Maka kamu akan tahu isi hatiku, tak hanya mereka-reka.’
Tentu
saja, aku dengan senang hati akan bertamu ke hatimu. Bila saja aku tak
tahu bahwa kau belum mampu melupakan hal yang kau sering kali katakan ‘Sudah berlalu, sudah kulupakan, jadi mari jangan dibicarakan’.
Aku bilang, ‘Kamu masih mencintainya’
Kamu menatapku seakan tak percaya, ‘Ah, yang benar saja. Jangan mengada-ada Ayu.’
Aku
memandang ke langit, kutarik napasku dalam-dalam dan bersiap
meninggalkanmu. Tapi kamu justru menarik lengan ini lalu menciumku.
Memelukku erat dan menangis terisak.
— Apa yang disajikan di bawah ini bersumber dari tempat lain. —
(** The expression parser, called with a binding power, stops at the first
    operator that binds looser and takes none that does; it moves, and its tree
    holds the tokens it moved across, well grouped. *)
Theorem parse_expr_binding_power tokens fuel min_bp s n s' :
  wf_tokens tokens -> cursor s < length tokens -> nontriv tokens s ->
  run tokens fuel (CExprBp min_bp) s = POk n s' ->
  bp_post tokens min_bp n s' /\ grouped n /\
  reals (node_leaves n) = slice tokens (cursor s) (cursor s') /\
  (kind_at tokens s <> T_Eof -> cursor s < cursor s').
Proof.
  intros WF Hs Hn Hrun.
  pose proof (run_ok tokens WF True ltac:(done) fuel (CExprBp min_bp) s Hs Hn I ltac:(by left)) as H.
  unfold wp in H. rewrite Hrun in H. destruct H as (Hb & Hp & Hbp).
  split; [done|]. split; [by eapply built_node_grouped|]. split; [|done].
  destruct Hb as [_ _ Hr _ _]. cbn in Hr. by rewrite app_nil_r in Hr.
Qed.

(** In a handler arm, a token that is neither an identifier, a comma nor the
    closing parenthesis makes the parameter loop run for ever. *)
Theorem handle_params_diverge tokens s t es :
  tokens !! cursor s = Some t -> stuck_param (tok_kind t) = true ->
  forall fuel, parse_handle_params tokens fuel es s = PFuel.
Proof. intros Ht Hk fuel. by eapply handle_params_stuck. Qed.

Lemma loop_S {A B} n (body : A -> P (Flow A B)) a s :
  loop (S n) body a s
  = match body a s with
    | POk (Continue a') s' => loop n body a' s'
    | POk (Break b) s' => POk b s'
    | PFuel => PFuel
    | PPanic => PPanic
    end.
Proof. cbn. unfold bind. by destruct (body a s) as [[]| |]. Qed.
(** The length of the longest prefix that matches, if any does. *)
Fixpoint longest (r : regex) (l : list Ascii.ascii) : option nat :=
  match l with
  | [] => if nullable r then Some 0 else None
  | a :: l' =>
      match deriv (Ascii.nat_of_ascii a) r with
      | Empty => if nullable r then Some 0 else None
      | r' =>
          match longest r' l' with
          | Some n => Some (S n)
          | None => if nullable r then Some 0 else None
          end
      end
  end.

(** The kind with the longest match that is not empty, the first of equals. *)
Definition best_kind (l : list Ascii.ascii) : option (RawTokenKind * nat) :=
  fold_left (fun best kind =>
    match longest (pattern kind) l with
    | Some (S n) =>
        match best with
        | Some (_, m) => if m <? S n then Some (kind, S n) else best
        | None => Some (kind, S n)
        end
    | _ => best
    end) raw_kinds None.

(** The next boundary after [i], looking at [n] bytes at most. *)
Fixpoint boundary_after (s : string) (i n : nat) : nat :=
  match n with
  | 0 => i
  | S n' => if is_char_boundary s i then i else boundary_after s (S i) n'
  end.

(** A lexer over the patterns: a NUL byte is an error over no byte, any other
    error covers one character. *)
Definition pattern_next : LogosNext := fun src pos =>
  match drop pos (bytes src) with
  | [] => None
  | (a :: _) as l =>
      let error_end := boundary_after src (S pos) (String.length src - S pos) in
      if (Ascii.nat_of_ascii a =? 0) && is_char_boundary src (pos + 1) then Some (None, pos, pos)
      else
        match best_kind l with
        | Some (kind, n) =>
            if is_char_boundary src (pos + n) && (pos + n <=? String.length src)
            then Some (Some kind, pos, pos + n)
            else Some (None, pos, error_end)
        | None => Some (None, pos, error_end)
        end
  end.

(** * The lexer: its theorems *)

(** What [logos] documents of the lexer it generates for a type without
    skipped patterns: it stops only at the end; a token starts where the last
    one ended and ends inside the source, on a character boundary; a match is
    not empty; an error over no byte stands before a one-byte character. *)
Class LogosLaws (next : LogosNext) : Prop := {
  logos_end src pos : next src pos = None -> String.length src <= pos;
  logos_span src pos r a b :
    pos <= String.length src -> next src pos = Some (r, a, b) ->
    a = pos /\ a <= b /\ b <= String.length src /\ a < String.length src;
  logos_match src pos k a b : next src pos = Some (Some k, a, b) -> a < b;
  logos_boundary src pos r a b :
    is_char_boundary src pos = true -> next src pos = Some (r, a, b) ->
    is_char_boundary src b = true;
  logos_empty src pos a :
    is_char_boundary src pos = true -> next src pos = Some (None, a, a) ->
    is_char_boundary src (a + 1) = true
}.

(** ** The bytes a lexer keeps *)

(** The bytes of a list whose index, counted from [i], is not in [skipped]. *)
Fixpoint kept (skipped : list nat) (i : nat) (l : list Ascii.ascii) : list Ascii.ascii :=
  match l with
  | [] => []
  | a :: l' =>
      if bool_decide (i ∈ skipped) then kept skipped (S i) l' else a :: kept skipped (S i) l'
  end.

(** The positions of the bytes that were reported and skipped. *)
Definition skipped (ds : list Diagnostic) : list nat :=
  map (fun d => span_start (diag_span d))
    (List.filter (fun d => String.eqb (diag_code d) "lex.null-byte") ds).

Definition lexemes (ts : list Token) : string :=
  fold_right (fun t s => (tok_lexeme t ++ s)%string) ""%string ts.

Lemma kept_app sk i l1 l2 : kept sk i (l1 ++ l2) = kept sk i l1 ++ kept sk (i + length l1) l2.
Proof.
  revert i. induction l1 as [|a l1 IH]; intros i; cbn; [by rewrite Nat.add_0_r|].
  rewrite IH, Nat.add_succ_r. by case_bool_decide.
Qed.
(* ===== verification/TextOps.v ===== *)
(** * Text and byte operations of the runtime

    The free functions of [crates/sarif_codegen/src/lib.rs] the interpreter's
    text instructions share: clamping an index to a character boundary, slicing,
    looking for a byte, and Rust's [str::trim] and [str::parse::<i64>].  A
    [None] is a panic. *)
From S2P Require Import Prelude Utf8.

Open Scope nat_scope.

(** ** Clamping *)

(** [usize::try_from(index.max(0)).unwrap_or(usize::MAX).min(len)] *)
Definition clamp_index (len : nat) (index : Z) : nat :=
  Z.to_nat (Z.min (Z.max index 0) (Z.of_nat len)).

(** [while index < len && is_utf8_continuation(bytes[index]) { index += 1 }]:
    how many steps the loop takes on the bytes from [index] on. *)
Fixpoint skip_continuation (l : list Ascii.ascii) : nat :=
  match l with
  | a :: l' => if is_continuation a then S (skip_continuation l') else 0
  | [] => 0
  end.

Definition clamp_text_slice_start (bytes : list Ascii.ascii) (index : Z) : nat :=
  let index := clamp_index (length bytes) index in
  index + skip_continuation (drop index bytes).

(** The same loop backwards: at index 0 the [usize] underflows. *)
Fixpoint back_to_boundary (bytes : list Ascii.ascii) (index : nat) : option nat :=
  match bytes !! index with
  | Some a =>
      if is_continuation a then
        match index with
        | 0 => None
        | S index' => back_to_boundary bytes index'
        end
      else Some index
  | None => Some index
  end.

Definition clamp_text_slice_end (bytes : list Ascii.ascii) (index : Z) : option nat :=
  back_to_boundary bytes (clamp_index (length bytes) index).

(** [slice_text] *)
Definition slice_text (text : string) (start end_ : Z) : option string :=
  let bytes := bytes text in
  let start := clamp_text_slice_start bytes start in
  match clamp_text_slice_end bytes end_ with
  | None => None
  | Some end_ => if end_ <=? start then Some ""%string else from_utf8 (slice bytes start end_)
  end.

(** ** Looking for a byte *)

(** [while index < end { if bytes[index] == byte { found; break } index += 1 }],
    for [n] rounds from [index]. *)
Fixpoint find_byte_loop (bytes : list Ascii.ascii) (byte : Ascii.ascii) (n index : nat)
    : option (option nat) :=
  match n with
  | 0 => Some None
  | S n' =>
      match bytes !! index with
      | None => None
      | Some a =>
          if Ascii.eqb a byte then Some (Some index) else find_byte_loop bytes byte n' (S index)
      end
  end.

(** [byte as u8] *)
Definition as_u8 (byte : Z) : Ascii.ascii := Ascii.ascii_of_N (Z.to_N (byte mod 256)).

(** ** [str::trim] *)

(** The UTF-8 encodings of the characters with the property [White_Space]. *)
Definition whitespace : list (list nat) :=
  map (fun n => [n]) [9; 10; 11; 12; 13; 32]
  ++ [[194; 133]; [194; 160]; [225; 154; 128]]
  ++ map (fun n => [226; 128; n]) [128; 129; 130; 131; 132; 133; 134; 135; 136; 137; 138; 168; 169; 175]
  ++ [[226; 129; 159]; [227; 128; 128]].

(** The rest of [l] after [w], if [l] starts with [w]. *)
Fixpoint strip_prefix (w : list nat) (l : list Ascii.ascii) : option (list Ascii.ascii) :=
  match w, l with
  | [], _ => Some l
  | n :: w', a :: l' => if Ascii.nat_of_ascii a =? n then strip_prefix w' l' else None
  | _, [] => None
  end.

Fixpoint strip_one (ws : list (list nat)) (l : list Ascii.ascii) : option (list Ascii.ascii) :=
  match ws with
  | [] => None
  | w :: ws' => match strip_prefix w l with Some l' => Some l' | None => strip_one ws' l end
  end.

(** Each round drops at least one byte. *)
Fixpoint trim_loop (ws : list (list nat)) (n : nat) (l : list Ascii.ascii) : list Ascii.ascii :=
  match n with
  | 0 => l
  | S n' => match strip_one ws l with Some l' => trim_loop ws n' l' | None => l end
  end.

Definition trim (l : list Ascii.ascii) : list Ascii.ascii :=
  let l := trim_loop whitespace (length l) l in
  rev (trim_loop (map (@rev nat) whitespace) (length l) (rev l)).

(** ** [str::parse::<i64>] *)

Fixpoint parse_digits (acc : Z) (l : list Ascii.ascii) : option Z :=
  match l with
  | [] => Some acc
  | a :: l' =>
      if byte_in 48 57 a then parse_digits (acc * 10 + Z.of_nat (Ascii.nat_of_ascii a - 48)) l' else None
  end.

Definition i64_min : Z := (- 2 ^ 63)%Z.
Definition i64_max : Z := (2 ^ 63 - 1)%Z.
Definition in_i64 (z : Z) : bool := ((i64_min <=? z) && (z <=? i64_max))%Z.

Definition parse_i64 (l : list Ascii.ascii) : option Z :=
  let number (negative : bool) (l : list Ascii.ascii) : option Z :=
    match l with
    | [] => None
    | _ =>
        match parse_digits 0 l with
        | Some z => let z := if negative then (- z)%Z else z in if in_i64 z then Some z else None
        | None => None
        end
    end in
  match l with
  | [] => None
  | a :: l' =>
      if Ascii.nat_of_ascii a =? 45 then number true l'
      else if Ascii.nat_of_ascii a =? 43 then number false l'
      else number false l
  end.

(** ** Lemmas *)

Lemma clamp_index_le len index : clamp_index len index <= len.
Proof. unfold clamp_index. lia. Qed.

Lemma skip_continuation_ok l :
  skip_continuation l <= length l /\
  (forall a, l !! skip_continuation l = Some a -> is_continuation a = false).
Proof.
  induction l as [|a l [IH1 IH2]]; cbn [skip_continuation length]; [done|].
  destruct (is_continuation a) eqn:Ha; [split; [lia|exact IH2]|].
  split; [lia|]. by intros b [= <-].
Qed.

(** The start of a slice is a boundary of any bytes. *)
Lemma clamp_text_slice_start_ok l index :
  no_cont_at l (clamp_text_slice_start l index) /\
  clamp_index (length l) index <= clamp_text_slice_start l index.
Proof.
  unfold clamp_text_slice_start. pose proof (clamp_index_le (length l) index) as Hle.
  destruct (skip_continuation_ok (drop (clamp_index (length l) index) l)) as [H1 H2].
  rewrite length_drop in H1. split; [|lia]. split; [lia|].
  intros a Ha. apply H2. by rewrite lookup_drop.
Qed.

Lemma back_to_boundary_ok l i e :
  i <= length l -> back_to_boundary l i = Some e -> no_cont_at l e /\ e <= i.
Proof.
  induction i as [|i IH]; intros Hi; cbn [back_to_boundary].
  - destruct (l !! 0) as [a|] eqn:Ha; [destruct (is_continuation a) eqn:Hc; [done|]|];
      intros [= <-]; (split; [split; [lia|]|lia]); intros b Hb; congruence.
  - destruct (l !! S i) as [a|] eqn:Ha; [destruct (is_continuation a) eqn:Hc|].
    + intros H. destruct (IH ltac:(lia) H). split; [done|lia].
    + intros [= <-]. split; [split; [lia|]|lia]. intros b Hb. congruence.
    + intros [= <-]. split; [split; [lia|]|lia]. intros b Hb. congruence.
Qed.

(** The first byte of valid bytes continues nothing, so the loop stops. *)
Lemma back_to_boundary_some l i :
  (forall a, l !! 0 = Some a -> is_continuation a = false) -> exists e, back_to_boundary l i = Some e.
Proof.
  intros H0. induction i as [|i IH]; cbn [back_to_boundary].
  - destruct (l !! 0) as [a|] eqn:Ha; [|by eexists]. rewrite (H0 a eq_refl). by eexists.
  - destruct (l !! S i) as [a|]; [|by eexists]. destruct (is_continuation a); [done|by eexists].
Qed.

Lemma utf8_valid_head l a : utf8_valid l = true -> l !! 0 = Some a -> is_continuation a = false.
Proof.
  intros (cs & Hcs & ->)%utf8_valid_chars. destruct Hcs as [|c cs Hc Hcs]; [done|].
  destruct (is_char_inv _ Hc) as (b & l & -> & Hb & _). by intros [= <-].
Qed.

Lemma clamp_text_slice_end_ok l index :
  utf8_valid l = true ->
  exists e, clamp_text_slice_end l index = Some e /\ no_cont_at l e /\ e <= clamp_index (length l) index.
Proof.
  intros Hv. destruct (back_to_boundary_some l (clamp_index (length l) index)) as [e He].
  { intros a Ha. by apply (utf8_valid_head l). }
  exists e. split; [done|]. apply back_to_boundary_ok; [apply clamp_index_le|done].
Qed.

(** The bytes between two clamped indices. *)
Definition clamped (l : list Ascii.ascii) (start end_ : Z) : list Ascii.ascii :=
  match clamp_text_slice_end l end_ with
  | Some e => slice l (clamp_text_slice_start l start) e
  | None => []
  end.

Lemma slice_ge {A} (l : list A) i j : j <= i -> slice l i j = [].
Proof. intros H. unfold slice. by replace (j - i) with 0 by lia. Qed.

Lemma slice_text_ok text start end_ :
  utf8_valid (bytes text) = true ->
  exists r, slice_text text start end_ = Some r /\ bytes r = clamped (bytes text) start end_ /\
    utf8_valid (bytes r) = true.
Proof.
  intros Hv. unfold slice_text, clamped.
  destruct (clamp_text_slice_start_ok (bytes text) start) as [Hs _].
  destruct (clamp_text_slice_end_ok (bytes text) end_ Hv) as (e & -> & He & _).
  destruct (Nat.leb_spec e (clamp_text_slice_start (bytes text) start)) as [Hle|Hlt].
  - exists ""%string. rewrite slice_ge by done. done.
  - unfold from_utf8. rewrite (utf8_valid_slice _ _ _ Hv Hs He) by lia.
    eexists. split; [done|]. rewrite bytes_string. split; [done|]. apply utf8_valid_slice; auto with lia.
Qed.

(** The loop that looks for a byte finds the first one, or none. *)
Lemma find_byte_loop_ok l byte n index :
  index + n <= length l ->
  match find_byte_loop l byte n index with
  | None => False
  | Some None => forall i, index <= i < index + n -> l !! i <> Some byte
  | Some (Some i) => index <= i < index + n /\ l !! i = Some byte /\
      forall j, index <= j < i -> l !! j <> Some byte
  end.
Proof.
  revert index. induction n as [|n IH]; intros index Hle; cbn [find_byte_loop]; [lia|].
  destruct (lookup_lt_is_Some_2 l index) as [a Ha]; [lia|]. rewrite Ha.
  destruct (Ascii.eqb_spec a byte) as [->|Hne].
  - split; [lia|]. split; [done|lia].
  - specialize (IH (S index) ltac:(lia)). destruct (find_byte_loop l byte n (S index)) as [[i|]|]; [..|done].
    + destruct IH as (? & ? & Hb). split; [lia|]. split; [done|]. intros j Hj.
      destruct (decide (j = index)) as [->|]; [congruence|apply Hb; lia].
    + intros i Hi. destruct (decide (i = index)) as [->|]; [congruence|apply IH; lia].
Qed.
(* ===== verification/Machine.v ===== *)
(** * The MIR interpreter: the frame machine

    [Interpreter::execute_insts] keeps an explicit stack of frames: a call, a
    branch, a loop, a handler arm and a handled body each push one, and running
    off the end of the instructions pops it.  [step] is one round of the loop,
    [run_steps] the loop itself; [execute_function] and [run_function] enter it.
    A [&[Inst]] and its program counter are the instructions that remain. *)
From stdpp Require Import gmap pretty.
From S2P Require Import Prelude Syntax Utf8 TextOps Float64 Mir Interp Exec.

Open Scope nat_scope.

Inductive WhilePhase := Condition | Body.
(* ===== verification/Invariant.v ===== *)
(** * The MIR interpreter: what every instruction preserves

    [core_ok]: texts are valid UTF-8 and views lie within their data, in every
    value the interpreter holds.  [frame]: an instruction keeps the sizes of the
    value and slot vectors and the handlers, forgets no table and only adds to
    the output.  [wp] is the weakest precondition of an operation that ends
    without unwinding; its first argument says what a panic implies. *)
From stdpp Require Import gmap pretty.
From S2P Require Import Prelude Syntax Utf8 TextOps Float64 Mir Interp Sorts Exec Machine.

Open Scope nat_scope.

(** ** Invariants *)

Definition text_ok (s : string) : bool := utf8_valid (bytes s).

Fixpoint value_ok (v : RuntimeValue) : bool :=
  match v with
  | V_Text s => text_ok s
  | V_BytesView data offset len => offset + len <=? length data
  | V_Enum _ variant payload =>
      text_ok variant && match payload with Some p => value_ok p | None => true end
  | V_Record _ fields => forallb (fun '(_, v) => value_ok v) fields
  | _ => true
  end.

Definition values_ok (l : list RuntimeValue) : Prop := Forall (fun v => value_ok v = true) l.
Definition index_ok (m : gmap string Z) : Prop := forall k z, m !! k = Some z -> text_ok k = true.

Record heap_ok (h : Heap) : Prop := {
  indices_ok : Forall index_ok (text_indices h);
  lists_ok : Forall values_ok (lists h);
  stdout_ok : text_ok (stdout_text h) = true
}.

Record core_ok (c : Core) : Prop := {
  core_heap_ok : heap_ok (heap c);
  core_values_ok : values_ok (values c);
  core_slots_ok : values_ok (slots c)
}.

Record frame (c c' : Core) : Prop := {
  frame_values : length (values c') = length (values c);
  frame_slots : length (slots c') = length (slots c);
  frame_handlers : handlers (heap c') = handlers (heap c);
  frame_builders : length (text_builders (heap c)) <= length (text_builders (heap c'));
  frame_indices : length (text_indices (heap c)) <= length (text_indices (heap c'));
  frame_lists : length (lists (heap c)) <= length (lists (heap c'));
  frame_stdout : exists s, stdout_text (heap c') = (stdout_text (heap c) ++ s)%string
}.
Bagaimana aku mampu menahan tangis
seorang pria yang kucinta.
Kamu bilang, ‘Jangan pernah tinggalkan aku, bersabarlah. Aku sedang berusaha membuatnya jadi kemarin.’
Tentu
saja, aku dengan senang hati akan bersabar untukmu. Bila saja aku mampu
percaya bahwa kamu benar akan mencintaiku besok. Seperti yang sering
kali kamu katakan ‘Aku Rezha, besok aku akan mencintaimu, lebih baik lagi.’
Dan
kini, ketika aku terkesima, melihat jumlah waktu yang telah kuhabiskan
hanya untuk mengharapkan apa yang kamu pernah katakan, bagaimana aku
akan kembali jadi diriku seutuh yang dulu. Ketika di setiap janjimu, aku
meletakkan sebagian potongan dari hatiku.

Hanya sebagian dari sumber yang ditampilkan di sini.